Как нам потом объяснили, эта затея возникла у лагерного начальства не случайно. В мужском лагере все больше заключенных участвовало в политических заговорах. Начальство решило придумать что-нибудь такое, что отвлекло бы мужчин от политики.

Мужчины должны отныне интересоваться «пуфом».

Долго еще призрак «пуфа» пугал нас. Каждый раз, когда входила лагеркапо, мы думали, что снова ищут «желающих». К счастью, «новую смену» отбирали раз в несколько месяцев.

Началась пора дождей. Мы мокли на апеле, на лугу. Грязь в Освенциме была, наверно, специально придуманной пыткой. Никогда не просыхала земля, липкая, полная неожиданных «засад». Двигаться было почти невозможно, колодки увязали в клейкой грязи.

Часто обсуждали мы, какие дни кажутся легче. Дождливые меньше вносили диссонанса в наше безнадежное существование: Пасмурное, свинцовое небо было как бы частью нашей лагерной действительности, сливалось с ней. Служило естественным фоном для серых лиц, бритых голов, полосатых халатов, для наших голодных взглядов полуживотных. Мы брели из барака в уборную, из уборной в барак, увязая в грязи, с каждым днем все более смирившиеся с судьбой, отупевшие. Всюду слышны были скорбные вздохи.

Как-то ночью поймали с поличным одну заключенную, она для нужды использовала суповую миску. Это была пожилая женщина, видимо, больная. Ее стащили с нар, и блоковая избила до потери сознания. Утром в наказание мы все стояли почти час на коленях в грязи. После у нас болело все: ноги, голова, сердце. К вечеру у большинства появился жар. На другой день многих из блока отправили в ревир.

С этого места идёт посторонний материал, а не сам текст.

(* ===== verification/Kafka.v ===== *)
(** * Package [ingestion]: the Kafka consumer

    [stream_processor/ingestion/ingestion.go], lines 78-455.  The kafka-go
    reader and writer, the event handler and the context are the environment
    of the consumer: each call is an argument of the model that acts on a
    world state [W].  Every program also returns the sequence of the calls it
    made, so that ordering (commit only after the record is settled) can be
    stated. *)

From Stdlib Require Import ZArith Lia SpecFloat.
From stdpp Require Import prelude strings list.
From S2P Require Import Prelude GoFloat GoString GoContext Ingestion.

#[local] Open Scope Z_scope.

(** ** Backoff *)

(** [for range n { if backoff >= time.Second/2 { return time.Second }; backoff *= 2 }];
    a range over a non-positive integer does nothing. *)
Fixpoint double_backoff (n : nat) (backoff : Z) : Z :=
  match n with
  | O => backoff
  | S n => if Second / 2 <=? backoff then Second else double_backoff n (backoff * 2)
  end.

Definition boundedBackoff (base attempts : Z) : Z :=
  double_backoff (Z.to_nat (attempts - 1)) base.

(** The duration [waitBackoff] arms its timer with. *)
Definition backoff_delay (base attempt : Z) : Z :=
  double_backoff (Z.to_nat (attempt - 1)) base.

(** ** Records *)

Record Message := mkMessage {
  msg_Topic : string;
  msg_Partition : Z;
  msg_Offset : Z;
  msg_Key : string;
  msg_Value : string;
  msg_Headers : list (string * string);
  msg_Time : Z;
}.

Record KafkaConsumer := mkConsumer {
  maxAttempts : Z;
  retryBackoff : Z;
  poisonPolicy : string;
  has_poisonHandler : bool;
  has_dlqWriter : bool;
  sourceTopic : string;
}.

(** [strings.Map] that drops C0 controls and DEL and re-encodes the rest
    ([utf8.RuneError] for an ill-formed byte), then a cut at [max] bytes. *)
Definition encode_rune (r : Z * list Z) : list Z :=
  if (fst r =? RuneError) && Nat.eqb (length (snd r)) 1 then [0xEF; 0xBF; 0xBD] else snd r.
Definition safeMetadata (value : string) (max : Z) : string :=
  let kept := filter (λ r : Z * list Z, ¬ (fst r < 0x20 ∨ fst r = 0x7F)) (runes (bytes value)) in
  let mapped := concat (encode_rune <$> kept) in
  if max <? Z.of_nat (length mapped) then of_bytes (take (Z.to_nat max) mapped) else of_bytes mapped.

(** The calls the consumer makes. *)
Inductive action :=
| AFetch (r : result Message)
| ADecode (m : Message) (err : error)
| AHandle (m : Message) (ev : Event) (err : option error)
| APoison (m : Message) (last : error) (err : option error)
| ADLQ (m : Message) (dlq : Message) (err : option error)
| ACommit (m : Message) (err : option error)
| AWait (d : Z) (err : option error).

Section consumer.
Context {W : Type}.
Context (FetchMessage : W → W * result Message).
Context (CommitMessages : Message → W → W * option error).
Context (WriteMessages : Message → W → W * option error).
Context (poisonHandler : string → error → W → W * option error).
(** [ctx.Err()], and the select between a timer and [ctx.Done()]: the error
    of the context if that case was taken. *)
Context (ctx_Err : W → option error).
Context (timer_or_done : Z → W → W * option error).
(** [json.Unmarshal] into an [Event] and [Time.UTC().Format(time.RFC3339Nano)]. *)
Context (unmarshal : string → result Event).
Context (format_time : Z → string).

Definition prog (A : Type) : Type := W → A * list action * W.
#[export] Instance prog_ret : MRet prog := λ A a w, (a, [], w).
#[export] Instance prog_bind : MBind prog := λ A B f m w,
  let '(a, t, w') := m w in
  let '(b, t', w'') := f a w' in (b, t ++ t', w'').

(** A call to the environment, recorded. *)
Definition call {A} (f : W → W * A) (act : A → action) : prog A := λ w,
  let '(w', a) := f w in (a, [act a], w').
Definition observe {A} (f : W → A) : prog A := λ w, (f w, [], w).

Context (k : KafkaConsumer).

Definition waitBackoff (attempt : Z) : prog (option error) :=
  let d := backoff_delay (retryBackoff k) attempt in call (timer_or_done d) (AWait d).

(** [fmt.Errorf("... after %d attempts: %w", k.maxAttempts, last)]. *)
Definition errorf (msg : string) (last : option error) : error :=
  let msg := (msg ++ " after " ++ Itoa (maxAttempts k) ++ " attempts")%string in
  match last with Some e => Wrap msg e | None => Fresh msg end.

(** The body shared by the retry loops after a failed attempt: give up on a
    dead context, wait unless this was the last attempt, go on. *)
Definition retry {A} (attempt : Z) (giveup : error → A) (next : prog A) : prog A :=
  if attempt <? maxAttempts k then
    w ← waitBackoff attempt;
    match w with Some e => mret (giveup e) | None => next end
  else next.

(** [todo] is the number of turns left of [for attempt := 1; attempt <= maxAttempts; attempt++]. *)
Fixpoint fetch_from (todo : nat) (attempt : Z) (last : option error) : prog (result Message) :=
  match todo with
  | O => mret (Err (errorf "fetch Kafka message" last))
  | S todo =>
      r ← call FetchMessage AFetch;
      match r with
      | Ok m => mret (Ok m)
      | Err err =>
          c ← observe ctx_Err;
          match c with
          | Some e => mret (Err e)
          | None => retry attempt Err (fetch_from todo (attempt + 1) (Some err))
          end
      end
  end.
Definition fetch : prog (result Message) := fetch_from (Z.to_nat (maxAttempts k)) 1 None.

Fixpoint commit_from (m : Message) (todo : nat) (attempt : Z) (last : option error) :
    prog (option error) :=
  match todo with
  | O => mret (Some (errorf "commit Kafka message" last))
  | S todo =>
      r ← call (CommitMessages m) (ACommit m);
      match r with
      | None => mret None
      | Some err =>
          c ← observe ctx_Err;
          match c with
          | Some e => mret (Some e)
          | None => retry attempt Some (commit_from m todo (attempt + 1) (Some err))
          end
      end
  end.
Definition commit (m : Message) : prog (option error) :=
  commit_from m (Z.to_nat (maxAttempts k)) 1 None.

(** The dead-letter record: key and value of the source, fixed headers. *)
Definition dlq_message (source : Message) : Message :=
  let topic := if bool_decide (msg_Topic source = "") then sourceTopic k else msg_Topic source in
  let timestamp := if msg_Time source =? 0 then "" else format_time (msg_Time source) in
  mkMessage "" 0 0 (msg_Key source) (msg_Value source)
    [("x-dfd-source-topic", safeMetadata topic 249);
     ("x-dfd-source-partition", Itoa (msg_Partition source));
     ("x-dfd-source-offset", Itoa (msg_Offset source));
     ("x-dfd-source-timestamp", timestamp);
     ("x-dfd-dlq-reason", "retry-exhausted")] 0.

Definition writeDLQ (source : Message) : prog (option error) :=
  if negb (has_dlqWriter k) then mret (Some (Fresh "Kafka DLQ writer is not configured"))
  else
    r ← call (WriteMessages (dlq_message source)) (ADLQ source (dlq_message source));
    match r with
    | Some err => mret (Some (Wrap "write Kafka DLQ record" err))
    | None => mret None
    end.

Section handler.
Context (handle : Event → W → W * option error).

(** One attempt: decode, take partition and offset from the record, handle. *)
Definition process_once (m : Message) : prog (option error) :=
  match unmarshal (msg_Value m) with
  | Err err => λ w, (Some err, [ADecode m err], w)
  | Ok ev =>
      let ev := mkEvent (ID ev) (EntityID ev) (Amount ev) (OccurredAt ev)
                  (msg_Partition m) (msg_Offset m) in
      call (handle ev) (AHandle m ev)
  end.

(** What happens when every attempt failed. *)
Definition settle_poison (m : Message) (last : option error) : prog (option error) :=
  if bool_decide (poisonPolicy k = "dlq") then
    if has_poisonHandler k then
      let last := default (Fresh "nil") last in
      call (poisonHandler (msg_Value m) last) (APoison m last)
    else writeDLQ m
  else mret (Some (PoisonError (msg_Partition m) (msg_Offset m) (default (Fresh "nil") last))).

Fixpoint process_from (m : Message) (todo : nat) (attempt : Z) (last : option error) :
    prog (option error) :=
  match todo with
  | O => settle_poison m last
  | S todo =>
      r ← process_once m;
      match r with
      | None => mret None
      | Some err => retry attempt Some (process_from m todo (attempt + 1) (Some err))
      end
  end.
Definition process (m : Message) : prog (option error) :=
  process_from m (Z.to_nat (maxAttempts k)) 1 None.

(** One turn of the loop of [Consume]: the error it returns with, if any. *)
Definition consume_turn : prog (option error) :=
  r ← fetch;
  match r with
  | Err e => mret (Some e)
  | Ok m =>
      p ← process m;
      match p with
      | Some e => mret (Some e)
      | None => commit m
      end
  end.

(** [turns] turns of the infinite loop; [None] while it is still running. *)
Fixpoint consume_loop (turns : nat) : prog (option error) :=
  match turns with
  | O => mret None
  | S turns =>
      r ← consume_turn;
      match r with
      | Some e => mret (Some e)
      | None => consume_loop turns
      end
  end.
End handler.

(** [Consume] with a possibly nil handler. *)
Definition Consume (handle : option (Event → W → W * option error)) (turns : nat) :
    prog (option error) :=
  match handle with
  | None => mret (Some (Fresh "event handler is required"))
  | Some h => consume_loop h turns
  end.
End consumer.
(* ===== verification/StreamProcessor.v ===== *)
(** * The stream-processor command

    [stream_processor/cmd/stream-processor/main.go]: the event handler that
    feeds the aggregator, the operational state it keeps, readiness, and the
    configuration from the environment.  The goroutines of [main] (the HTTP
    server, the consumer, the signal handler) only meet in its final [select],
    which is [shutdown]; JSON decoding of standard input is a parameter. *)

From Stdlib Require Import ZArith Lia SpecFloat Ascii.
From stdpp Require Import prelude gmap strings list.
From S2P Require Import Prelude GoFloat GoString GoContext GoEnv GoNet Ingestion GoTLS GoRedis Kafka KafkaConfig Window Materialize Exposition.

#[local] Open Scope Z_scope.
#[local] Open Scope go_scope.

(** ** Operational state *)

(** The atomics of [operationalState]; [eventLagBits] holds the bits of a
    float64, here the float itself. *)
Record operationalState := mkState {
  ready : bool;
  attempts : Z;
  events : Z;
  materialized : Z;
  failures : Z;
  eventLag : float64;
}.
Definition initial_state : operationalState := mkState false 0 0 0 0 fzero.

(** [time.Since(t)]: [Time.Sub] saturates at the range of a [Duration]. *)
Definition Since (t now : Z) : Z := Z.max (- 2 ^ 63) (Z.min MaxInt64 (now - t)).
(** [Duration.Seconds]. *)
Definition Seconds (d : Z) : float64 :=
  fadd (float_of_Z (Z.quot d Second) 0) (fdiv (float_of_Z (Z.rem d Second) 0) (float_of_Z 1000000000 0)).

Definition event_lag (occurred now : Z) : float64 :=
  let lag := Seconds (Since occurred now) in
  if flt lag fzero then fzero else lag.

Section process.
Context {S : Type} `{Materializer S}.

(** What the callback given to [Consume] works on. *)
Record process := mkProcess {
  window : Window;
  sink : option S;
  state : operationalState;
}.

Definition handle_event (ctx : Context) (now : Z) (ev : Event) (p : process) : process * option error :=
  let st := state p in
  let st := mkState (ready st) (wrap64 (attempts st + 1)) (events st) (materialized st) (failures st)
              (event_lag (OccurredAt ev) now) in
  let '(w, s, r) := ApplyAndMaterialize ctx now (window p) ev (sink p) in
  match r with
  | Err err =>
      (mkProcess w s (mkState false (attempts st) (events st) (materialized st)
                        (wrap64 (failures st + 1)) (eventLag st)), Some err)
  | Ok (_, changed) =>
      (mkProcess w s (mkState true (attempts st) (wrap64 (events st + 1))
                        (if changed : bool then wrap64 (materialized st + 1) else materialized st)
                        (failures st) (eventLag st)), None)
  end.

(** [GET /readyz]: the status code; [probe] is nil for an in-memory sink. *)
Definition readyz (probe : option (Context → Z → S → S * option error)) (ctx : Context) (now : Z) (p : process) :
    process * Z :=
  if negb (ready (state p)) then (p, 503)
  else
    match probe, sink p with
    | Some probe, Some s =>
        let '(s', err) := probe (WithTimeout ctx now (200 * Millisecond)) now s in
        (mkProcess (window p) (Some s') (state p), match err with Some _ => 503 | None => 200 end)
    | _, _ => (p, 200)
    end.
End process.
Arguments process : clear implicits.

(** [GET /metrics]. *)
Definition stream_samples `{FloatText} (st : operationalState) : list sample :=
  [counter "fraud_stream_attempts_total" (attempts st);
   counter "fraud_stream_processed_total" (events st);
   mkSample "fraud_stream_event_lag_seconds" (FormatFloat (eventLag st));
   counter "fraud_stream_materialized_total" (materialized st);
   counter "fraud_stream_failures_total" (failures st)].
Definition stream_metrics `{FloatText} (st : operationalState) : string := page (stream_samples st).

(** The [select] at the end of [main], and whether the process exits with
    status 1. *)
Inductive main_event := CtxDone | ConsumeDone (err : option error) | HTTPFailed (err : error).

Definition shutdown (e : main_event) (st : operationalState) : operationalState * bool :=
  let failed := match e with
                | ConsumeDone (Some err) => negb (errors_Is err Canceled)
                | HTTPFailed _ => true
                | _ => false
                end in
  let n := match e with
           | ConsumeDone _ => if failed then wrap64 (failures st + 1) else failures st
           | _ => failures st
           end in
  (mkState false (attempts st) (events st) (materialized st) n (eventLag st), failed).

(** ** Configuration *)

Section config.
Context `{Env} `{TLSFiles} `{Scram}.

Definition configuredKafka (brokers : list string) (developmentInsecure : bool) : result KafkaConfig :=
  let saslUsername := TrimSpace (Getenv "KAFKA_SASL_USERNAME") in
  let saslPassword := Getenv "KAFKA_SASL_PASSWORD" in
  let clientCert := TrimSpace (Getenv "KAFKA_TLS_CERT_FILE") in
  let clientKey := TrimSpace (Getenv "KAFKA_TLS_KEY_FILE") in
  if negb developmentInsecure
     && negb ((bool_decide (saslUsername ≠ "") && bool_decide (saslPassword ≠ ""))
              || (bool_decide (clientCert ≠ "") && bool_decide (clientKey ≠ "")))
  then Err (Fresh "production Kafka requires SCRAM credentials or a TLS client certificate")
  else
    Ok (mkKafkaConfig brokers (envOr "KAFKA_TOPIC" "financial-events")
          (envOr "KAFKA_GROUP_ID" "fraud-feature-aggregator")
          (envPositiveInt "KAFKA_MAX_ATTEMPTS" 3) (envDuration "KAFKA_RETRY_BACKOFF" (50 * Millisecond))
          (envOr "KAFKA_POISON_POLICY" "halt") developmentInsecure
          (TrimSpace (Getenv "KAFKA_TLS_CA_FILE")) (TrimSpace (Getenv "KAFKA_TLS_SERVER_NAME"))
          clientCert clientKey saslUsername saslPassword (TrimSpace (Getenv "KAFKA_DLQ_TOPIC")) false).

(** [io.EOF]; the first [Decode] of standard input, and what the second one
    returns. *)
Definition io_EOF : error := Sentinel "EOF".
Context (decode_stdin : result (list Event)) (decode_rest : option error).

Inductive source := FromKafka (c : consumer) | FromStdin (m : MemoryConsumer.t).

Definition configuredConsumer (developmentInsecure : bool) : result source :=
  let value := TrimSpace (Getenv "KAFKA_BROKERS") in
  if bool_decide (value ≠ "") then
    let brokers := TrimSpace <$> Split "," value in
    let! config := configuredKafka brokers developmentInsecure in
    let! c := NewKafka config in Ok (FromKafka c)
  else
    match decode_stdin with
    | Err err => if errors_Is err io_EOF then Ok (FromStdin (MemoryConsumer.NewMemory [])) else Err err
    | Ok evs =>
        match decode_rest with
        | Some err => if errors_Is err io_EOF then Ok (FromStdin (MemoryConsumer.NewMemory evs))
                      else Err (Fresh "stdin contains trailing JSON")
        | None => Err (Fresh "stdin contains trailing JSON")
        end
    end.

Definition configuredRedisMaterializer (address : string) (developmentInsecure : bool) :
    result RedisMaterializer.RedisConfig :=
  let username := TrimSpace (Getenv "REDIS_USERNAME") in
  let password := Getenv "REDIS_PASSWORD" in
  let certFile := TrimSpace (Getenv "REDIS_TLS_CERT_FILE") in
  let keyFile := TrimSpace (Getenv "REDIS_TLS_KEY_FILE") in
  if bool_decide (username ≠ "") && bool_decide (password = "")
  then Err (Fresh "REDIS_USERNAME requires REDIS_PASSWORD")
  else if negb developmentInsecure && bool_decide (password = "")
          && (bool_decide (certFile = "") || bool_decide (keyFile = ""))
  then Err (Fresh "production Redis requires REDIS_PASSWORD or a TLS client certificate")
  else
    Ok (RedisMaterializer.mkConfig address (envDuration "REDIS_TIMEOUT" (100 * Millisecond)) username password
          (negb developmentInsecure) (TrimSpace (Getenv "REDIS_TLS_CA_FILE"))
          (TrimSpace (Getenv "REDIS_TLS_SERVER_NAME")) certFile keyFile).

(** [redis.NewClient] is a parameter. *)
Context {R : Type} (NewClient : Options → R).

(** The sink; its [Probe] and [Close] are those of the Redis materializer, or
    nil for the in-memory one. *)
Inductive configured_sink := SinkRedis (r : RedisMaterializer.t (R := R)) | SinkMemory (m : MemoryMaterializer.t).

Definition configuredMaterializer (requireRemote developmentInsecure : bool) : result configured_sink :=
  let address := TrimSpace (Getenv "REDIS_ADDR") in
  if bool_decide (address ≠ "") then
    let! config := configuredRedisMaterializer address developmentInsecure in
    let! r := RedisMaterializer.NewRedisMaterializerWithConfig NewClient config in Ok (SinkRedis r)
  else if requireRemote then Err (Fresh "REDIS_ADDR is required when Kafka ingestion is configured")
  else Ok (SinkMemory MemoryMaterializer.NewMemoryMaterializer).

(** The server with its certificate and key files. *)
Definition configuredHTTPServer (address : string) (developmentInsecure : bool) : result (http_Server * string * string) :=
  let certFile := TrimSpace (Getenv "STREAM_PROCESSOR_TLS_CERT_FILE") in
  let keyFile := TrimSpace (Getenv "STREAM_PROCESSOR_TLS_KEY_FILE") in
  if negb developmentInsecure && (bool_decide (certFile = "") || bool_decide (keyFile = ""))
  then Err (Fresh "STREAM_PROCESSOR_TLS_CERT_FILE and STREAM_PROCESSOR_TLS_KEY_FILE are required unless FRAUD_DEVELOPMENT_INSECURE=true")
  else Ok (operational_server address, certFile, keyFile).

(** The configuration of [main], in its order; [probe_sink] is the start-up
    probe of a Redis sink.  The window starts empty. *)
Record started := mkStarted {
  st_source : source;
  st_sink : configured_sink;
  st_window : Window;
  st_server : http_Server * string * string;
  st_state : operationalState;
}.

Definition startup (probe_sink : RedisMaterializer.t (R := R) → option error) : result started :=
  let developmentInsecure := envBool "FRAUD_DEVELOPMENT_INSECURE" in
  let! src := configuredConsumer developmentInsecure in
  let! snk := configuredMaterializer (match src with FromKafka _ => true | _ => false end) developmentInsecure in
  let w := NewWithLimits (envDuration "STREAM_WINDOW" (300 * Second)) (envPositiveInt "STREAM_MAX_ENTITIES" 100000)
             (envPositiveInt "STREAM_MAX_EVENTS" 1000000) in
  match match snk with SinkRedis r => probe_sink r | SinkMemory _ => None end with
  | Some err => Err err
  | None =>
      let! server := configuredHTTPServer (envOr "STREAM_PROCESSOR_HTTP_ADDR" ":8082") developmentInsecure in
      Ok (mkStarted src snk w server
            (mkState true 0 0 0 0 (eventLag initial_state)))
  end.
End config.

В первый раз и я подумала, — не пойти ли в ревир. Я мерзну, голодаю, убеждая себя и подруг, что свершится чудо. К чему это? Все равно ведь погибать. Зачем же тянуть эти мучения? В ревире хоть нет апелей. Буду лежать, пока не умру.

Я поделилась своими мыслями с Зосей.

— Нельзя, Кристя. А вдруг придет посылка? А вдруг что-нибудь изменится?

Я решила потерпеть еще несколько дней. И посылка действительно пришла! Посылка, упакованная руками мамы! Силы оставили меня. Я не могла даже развернуть ее. Подруги смотрели на меня — когда же я наконец открою. А я не могла сдержать рыданий. Каждая весть с воли лишала нас равновесия. Мы уже научились не думать и не вспоминать. А посылки выводили нас из этого состояния, вызывали тоску.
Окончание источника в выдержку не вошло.